--- Try it ---
In the material below, find each line with the string "mbind" and copy it.

--- Extracted information ---

Lemma cancel_fields env p :
  process (snd (cancel_reading_task env p)) = process p /\
  _slave_fd (snd (cancel_reading_task env p)) = _slave_fd p.
Proof.
  unfold cancel_reading_task, reader_finally, mbind.
  destruct (_reading_task p) as [[]|]; try done.
  destruct (_master_fd p); [|done].
  by rewrite guarded_close_eq.
Qed.

Lemma finally_spec env p :
  exists p', terminate_finally env p = (Ok tt, p') /\
    process p' = process p /\ _master_fd p' = None /\ _slave_fd p' = None /\
    closed_fds (os_trace p') = closed_fds (os_trace p) ++ held_fds p.
Proof.
  unfold terminate_finally, mbind.
  pose proof (cancel_ok env p) as K1.
  destruct (keeps_cancel env p) as [K2 _].
  destruct (cancel_fields env p) as [K3 K4].
  destruct (cancel_reading_task env p) as [[[]|] q]; simpl in *; [|done].
  unfold accounted in K2. rewrite <- K3, <- K2. clear K1 K2 K3 K4.
  destruct q as [sid pr tk [m|] [s|] tr]; unfold held_fds; simpl;
    rewrite ?guarded_close_eq; simpl; rewrite ?guarded_close_eq; simpl;
    eexists; (split; [reflexivity|]); simpl; repeat split;
    rewrite ?closed_fds_app; simpl; rewrite <- ?app_assoc, ?app_nil_r; done.
Qed.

--- Solution to the problem ---
  unfold cancel_reading_task, reader_finally, mbind.
  unfold terminate_finally, mbind.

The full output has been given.